● **Problem to work on**:
The response must reproduce exactly every line of the material below holding the word "enabled".

● **Provided records**:
(* ===== verification/SyncMem.v ===== *)
(** * Synchronous memories: [memory_detail.h] and [sync_mem.h]

    Address conversion, byte strobes, the one- and two-port read kernel and
    the module classes over it. *)

From Stdlib Require Import ZArith Lia String.
From stdpp Require Import base list numbers.
From S2P Require Import Prelude Bits FourState Wire SampledClock Kernel.

(** ** memory_detail.h *)

(** [sizeof(std::size_t) * 8u] *)
Definition hostBits : Z := 64.

Definition memory_index {Width} (addr : Bits Width) : Z :=
  if Width <=? hostBits then value addr
  else
    match first_range (Z.to_nat (Width - hostBits)) hostBits
            (fun b => if bit addr b then Some u64_max else None) with
    | Some r => r
    | None =>
      for_range (Z.to_nat hostBits) 0
        (fun b result => if bit addr b then Z.lor result (u64_shl 1 b) else result) 0
    end.

Definition memory_strobe {Width StrobeWidth} (oldValue newValue : Bits Width)
    (strobe : Bits StrobeWidth) : Bits Width :=
  let mask :=
    for_range (Z.to_nat StrobeWidth) 0
      (fun lane mask =>
         if negb (bit strobe lane) then mask
         else
           let low := lane * 8 in
           for_range (Z.to_nat (Z.min 8 (wrapu 32 (Width - low)))) 0
             (fun b mask => bits_or mask (shl (bits_of_word Width 1) (low + b))) mask)
      (bits_default Width) in
  bits_or (bits_and oldValue (bits_not mask)) (bits_and newValue mask).

(** ** sync_mem_kernel *)

Module sync_mem_kernel.
Section Kernel.
Context {T : Type} `{HT : HardwareTraits T} `{HWire : !Wire T} `{ID : Inhabited (wire T)}.
Context (ADDR_WIDTH DEPTH READ_PORTS : Z).

(** [static constexpr unsigned DATA_BITS = hardware_traits<T>::width] *)
#[local] Abbreviation DATA_BITS := (hw_width T).
Definition STRB_WIDTH : Z := DATA_BITS / 8 + (if DATA_BITS mod 8 =? 0 then 0 else 1).

#[local] Instance word_inhabited : Inhabited (Bits DATA_BITS) := populate (bits_default DATA_BITS).
#[local] Instance addr_inhabited : Inhabited (wire (Bits ADDR_WIDTH)) :=
  populate (fs_default ADDR_WIDTH).
#[local] Instance pin_inhabited : Inhabited pin := populate (fs_default 1).

Record Current := mkCurrent {
  memory : list (Bits DATA_BITS);
  q : list (wire T);
  live : list bool;
  idle : list Z;
  clock : bool;
}.
Record Pending := mkPending {
  p_q : list (wire T);
  p_read : list bool;
  p_invalidate : list bool;
  p_idle : list Z;
  p_data : Bits DATA_BITS;
  p_address : Z;
  p_write : bool;
  p_clock : bool;
  p_valid : bool;
}.
Record Inputs := mkInputs {
  clk : pin;
  rst : pin;
  ren : list pin;
  raddr : list (wire (Bits ADDR_WIDTH));
  wvalid : pin;
  waddr : wire (Bits ADDR_WIDTH);
  wdata : wire T;
  wstrb : wire (Bits STRB_WIDTH);
}.
(** Destinations; a null [rlive] pointer is [None]. *)
Record Outputs := mkOutputs { rdata : list (wire T); rlive : list (option pin) }.

Definition nPorts : nat := Z.to_nat READ_PORTS.

Definition discard (c : Current) (p : Pending) : Pending :=
  mkPending (p_q p) (replicate nPorts false) (replicate nPorts false) (idle c) (p_data p)
            (p_address p) false (clock c) false.

Definition invalidate (p : Pending) : outcome Pending :=
  u <- wire_unknown T ;;
  Ret (mkPending (replicate nPorts u) (p_read p) (replicate nPorts true) (replicate nPorts 0)
                 (p_data p) (p_address p) (p_write p) (p_clock p) (p_valid p)).

Definition set_clock_valid (ck v : bool) (p : Pending) : Pending :=
  mkPending (p_q p) (p_read p) (p_invalidate p) (p_idle p) (p_data p) (p_address p) (p_write p) ck v.

Definition reset (c : Current) (i : Inputs) (p : Pending) : outcome Pending :=
  noexcept (invalidate (set_clock_valid false true (discard c p))).

(** The two message texts of every check. *)
Definition msg (single dual : string) : exn :=
  FourStateViolation (if READ_PORTS =? 1 then single else dual).

Definition set_write (address : Z) (data : Bits DATA_BITS) (write : bool) (p : Pending) : Pending :=
  mkPending (p_q p) (p_read p) (p_invalidate p) (p_idle p) data address write (p_clock p) (p_valid p).

Definition stage_write (c : Current) (i : Inputs) : ST (Pending * Outputs) unit :=
  if negb (pin_toBool (wvalid i)) then st_ret tt
  else if negb (wire_isFullyKnown (T:=Bits ADDR_WIDTH) (waddr i)) || negb (wire_isFullyKnown (wdata i)) ||
          negb (wire_isFullyKnown (T:=Bits STRB_WIDTH) (wstrb i))
  then st_throw (msg "sync_mem enabled write address/data/strobe must be known"
                     "sync_mem_dp enabled write address/data/strobe must be known")
  else
    let address := memory_index (wire_value (T:=Bits ADDR_WIDTH) (waddr i)) in
    do_ st_modify (on_pending (fun p => set_write address (p_data p) (p_write p) p)) ;;
    st_when (address <? DEPTH)
      (do d <- st_lift (packed (wdata i)) ;;
       st_modify (on_pending (set_write address
         (memory_strobe (memory c).[address] (value_ d) (wire_value (T:=Bits STRB_WIDTH) (wstrb i))) true))).

Definition stage_read (c : Current) (i : Inputs) (port : Z) : ST (Pending * Outputs) unit :=
  if pin_toBool (ren i).[port] then
    if negb (wire_isFullyKnown (T:=Bits ADDR_WIDTH) (raddr i).[port])
    then st_throw (msg "sync_mem enabled read address must be known"
                       "sync_mem_dp enabled read address must be known")
    else
      let address := memory_index (wire_value (T:=Bits ADDR_WIDTH) (raddr i).[port]) in
      do k <- st_lift (FS.known (if address <? DEPTH then (memory c).[address]
                                 else bits_of_word DATA_BITS 0)) ;;
      do w <- st_lift (fromPacked k) ;;
      st_modify (on_pending (fun p =>
        mkPending ((p_q p).[port := w]) ((p_read p).[port := true]) (p_invalidate p)
          ((p_idle p).[port := 0]) (p_data p) (p_address p) (p_write p) (p_clock p) (p_valid p)))
  else
    st_when (live c).[port]
      (do_ st_modify (on_pending (fun p =>
         mkPending (p_q p) (p_read p) (p_invalidate p)
           ((p_idle p).[port := wrapu 32 ((p_idle p).[port] + 1)])
           (p_data p) (p_address p) (p_write p) (p_clock p) (p_valid p))) ;;
       do po <- st_get ;;
       st_when (2 <=? (p_idle (fst po)).[port])
         (do u <- st_lift (wire_unknown T) ;;
          st_modify (on_pending (fun p =>
            mkPending ((p_q p).[port := u]) (p_read p) ((p_invalidate p).[port := true])
              (p_idle p) (p_data p) (p_address p) (p_write p) (p_clock p) (p_valid p))))).

Definition work_body (c : Current) (i : Inputs) : ST (Pending * Outputs) unit :=
  if negb (pin_isFullyKnown (clk i))
  then st_throw (FourStateViolation "memory clock must be known")
  else
    let ck := pin_toBool (clk i) in
    do_ st_modify (on_pending (set_clock_valid ck true)) ;;
    if clock c || negb ck then st_ret tt
    else if negb (pin_isFullyKnown (rst i))
    then st_throw (msg "sync_mem reset must be known at posedge"
                       "sync_mem_dp reset must be known at posedge")
    else if pin_toBool (rst i)
    then fun '(p, o) => match invalidate p with
                        | Ret p' => (Ret tt, (p', o))
                        | Throw e => (Throw e, (p, o))
                        | Terminate => (Terminate, (p, o))
                        end
    else if negb (pin_isFullyKnown (wvalid i))
    then st_throw (msg "sync_mem controls must be known at posedge"
                       "sync_mem_dp controls must be known at posedge")
    else if negb (all_range nPorts 0 (fun k => pin_isFullyKnown (ren i).[k]))
    then st_throw (msg "sync_mem controls must be known at posedge"
                       "sync_mem_dp controls must be known at posedge")
    else
      do_ stage_write c i ;;
      st_for nPorts 0 (stage_read c i).

Definition work (c : Current) (i : Inputs) : ST (Pending * Outputs) unit :=
  guarded_work (discard c) (work_body c i).

(** One round of the port loop of [xfer]. *)
Definition commit_port (p : Pending) (port : Z) (st : list (wire T) * list bool * Outputs)
  : outcome (list (wire T) * list bool * Outputs) :=
  let '(qs, lives, o) := st in
  let '(qs, lives, o) :=
    if (p_read p).[port] || (p_invalidate p).[port] then
      let qs := qs.[port := (p_q p).[port]] in
      (qs, lives.[port := (p_read p).[port]], mkOutputs ((rdata o).[port := qs.[port]]) (rlive o))
    else (qs, lives, o) in
  match ((rlive o).[port] : option pin) with
  | Some _ =>
    l <- wire_known (T:=Bits 1) (bits_of_word 1 (if (lives.[port] : bool) then 1 else 0)) ;;
    Ret (qs, lives, mkOutputs (rdata o) ((rlive o).[port := Some (l : pin)]))
  | None => Ret (qs, lives, o)
  end.

Definition xfer (c : Current) (p : Pending) (o : Outputs) : outcome (Current * Pending * Outputs) :=
  if negb (p_valid p) then Ret (c, p, o)
  else
    let memory' := if p_write p then (memory c).[p_address p := p_data p] else memory c in
    noexcept
      (r <- ofor_range nPorts 0 (commit_port p) (q c, live c, o) ;;
       let '(qs, lives, o) := r in
       let c := mkCurrent memory' qs lives (p_idle p) (p_clock p) in
       Ret (c, discard c p, o)).
End Kernel.
Arguments Current T {_ _}.
Arguments Pending T {_ _}.
Arguments Inputs T {_ _} ADDR_WIDTH.
Arguments Outputs T {_ _}.
End sync_mem_kernel.

(** ** The module classes *)

Module sync_mem.
Section Module_.
Context {T : Type} `{HT : HardwareTraits T} `{HWire : !Wire T} `{ID : Inhabited (wire T)}.
Context (ADDR_WIDTH DEPTH : Z).
Import sync_mem_kernel.
#[local] Existing Instance pin_inhabited.
#[local] Existing Instance word_inhabited.

Record t := mk {
  clk : pin; rst : pin; ren : pin;
  raddr : wire (Bits ADDR_WIDTH);
  rdata : wire T;
  rlive : pin;
  wvalid : pin;
  waddr : wire (Bits ADDR_WIDTH);
  wdata : wire T;
  wstrb : wire (Bits (STRB_WIDTH (T:=T)));
  current_ : Current T;
  pending_ : Pending T;
}.

Definition pins (m : t) : Inputs T ADDR_WIDTH :=
  mkInputs ADDR_WIDTH (clk m) (rst m) [ren m] [raddr m] (wvalid m) (waddr m) (wdata m) (wstrb m).

Definition outputs (m : t) : Outputs T := mkOutputs [rdata m] [Some (rlive m)].

(** The state after the kernel wrote through the bound references. *)
Definition store (m : t) (c : Current T) (p : Pending T) (o : Outputs T) : t :=
  mk (clk m) (rst m) (ren m) (raddr m) (sync_mem_kernel.rdata o).[0]
    (match (sync_mem_kernel.rlive o).[0] with Some l => l | None => rlive m end)
    (wvalid m) (waddr m) (wdata m) (wstrb m) c p.

Definition Work (m : t) : outcome unit * t :=
  let '(r, (p, o)) := work ADDR_WIDTH DEPTH 1 (current_ m) (pins m) (pending_ m, outputs m) in
  (r, store m (current_ m) p o).
Definition Xfer (m : t) : outcome t :=
  r <- xfer 1 (current_ m) (pending_ m) (outputs m) ;;
  let '(c, p, o) := r in Ret (store m c p o).
Definition DiscardNext (m : t) : t :=
  store m (current_ m) (discard 1 (current_ m) (pending_ m)) (outputs m).
Definition Reset (m : t) : outcome t :=
  p <- reset ADDR_WIDTH 1 (current_ m) (pins m) (pending_ m) ;; Ret (store m (current_ m) p (outputs m)).
Definition pokeEntry (address : Z) (v : T) (m : t) : t :=
  if address <? DEPTH then
    let c := current_ m in
    store m (mkCurrent ((memory c).[address := hw_pack v]) (q c) (live c) (idle c) (clock c))
          (pending_ m) (outputs m)
  else m.
Definition peekEntry (address : Z) (m : t) : T :=
  hw_unpack (if address <? DEPTH then (memory (current_ m)).[address] else bits_of_word _ 0).
Definition HasWork (m : t) : bool := true.
End Module_.
End sync_mem.

Module sync_mem_dp.
Section Module_.
Context {T : Type} `{HT : HardwareTraits T} `{HWire : !Wire T} `{ID : Inhabited (wire T)}.
Context (ADDR_WIDTH DEPTH : Z).
Import sync_mem_kernel.
#[local] Existing Instance pin_inhabited.
#[local] Existing Instance word_inhabited.

Record t := mk {
  clk : pin; rst : pin; ren0 : pin; ren1 : pin;
  raddr0 : wire (Bits ADDR_WIDTH);
  raddr1 : wire (Bits ADDR_WIDTH);
  rdata0 : wire T;
  rdata1 : wire T;
  rlive0 : pin;
  rlive1 : pin;
  wvalid : pin;
  waddr : wire (Bits ADDR_WIDTH);
  wdata : wire T;
  wstrb : wire (Bits (STRB_WIDTH (T:=T)));
  current_ : Current T;
  pending_ : Pending T;
}.

Definition pins (m : t) : Inputs T ADDR_WIDTH :=
  mkInputs ADDR_WIDTH (clk m) (rst m) [ren0 m; ren1 m] [raddr0 m; raddr1 m]
    (wvalid m) (waddr m) (wdata m) (wstrb m).

Definition outputs (m : t) : Outputs T :=
  mkOutputs [rdata0 m; rdata1 m] [Some (rlive0 m); Some (rlive1 m)].

Definition store (m : t) (c : Current T) (p : Pending T) (o : Outputs T) : t :=
  mk (clk m) (rst m) (ren0 m) (ren1 m) (raddr0 m) (raddr1 m)
    (sync_mem_kernel.rdata o).[0] (sync_mem_kernel.rdata o).[1]
    (match (sync_mem_kernel.rlive o).[0] with Some l => l | None => rlive0 m end)
    (match (sync_mem_kernel.rlive o).[1] with Some l => l | None => rlive1 m end)
    (wvalid m) (waddr m) (wdata m) (wstrb m) c p.

Definition Work (m : t) : outcome unit * t :=
  let '(r, (p, o)) := work ADDR_WIDTH DEPTH 2 (current_ m) (pins m) (pending_ m, outputs m) in
  (r, store m (current_ m) p o).
Definition Xfer (m : t) : outcome t :=
  r <- xfer 2 (current_ m) (pending_ m) (outputs m) ;;
  let '(c, p, o) := r in Ret (store m c p o).
Definition DiscardNext (m : t) : t :=
  store m (current_ m) (discard 2 (current_ m) (pending_ m)) (outputs m).
Definition Reset (m : t) : outcome t :=
  p <- reset ADDR_WIDTH 2 (current_ m) (pins m) (pending_ m) ;; Ret (store m (current_ m) p (outputs m)).
Definition pokeEntry (address : Z) (v : T) (m : t) : t :=
  if address <? DEPTH then
    let c := current_ m in
    store m (mkCurrent ((memory c).[address := hw_pack v]) (q c) (live c) (idle c) (clock c))
          (pending_ m) (outputs m)
  else m.
Definition peekEntry (address : Z) (m : t) : T :=
  hw_unpack (if address <? DEPTH then (memory (current_ m)).[address] else bits_of_word _ 0).
Definition HasWork (m : t) : bool := true.
End Module_.
End sync_mem_dp.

● **Solution for this exercise**:
  then st_throw (msg "sync_mem enabled write address/data/strobe must be known"
                     "sync_mem_dp enabled write address/data/strobe must be known")
    then st_throw (msg "sync_mem enabled read address must be known"
                       "sync_mem_dp enabled read address must be known")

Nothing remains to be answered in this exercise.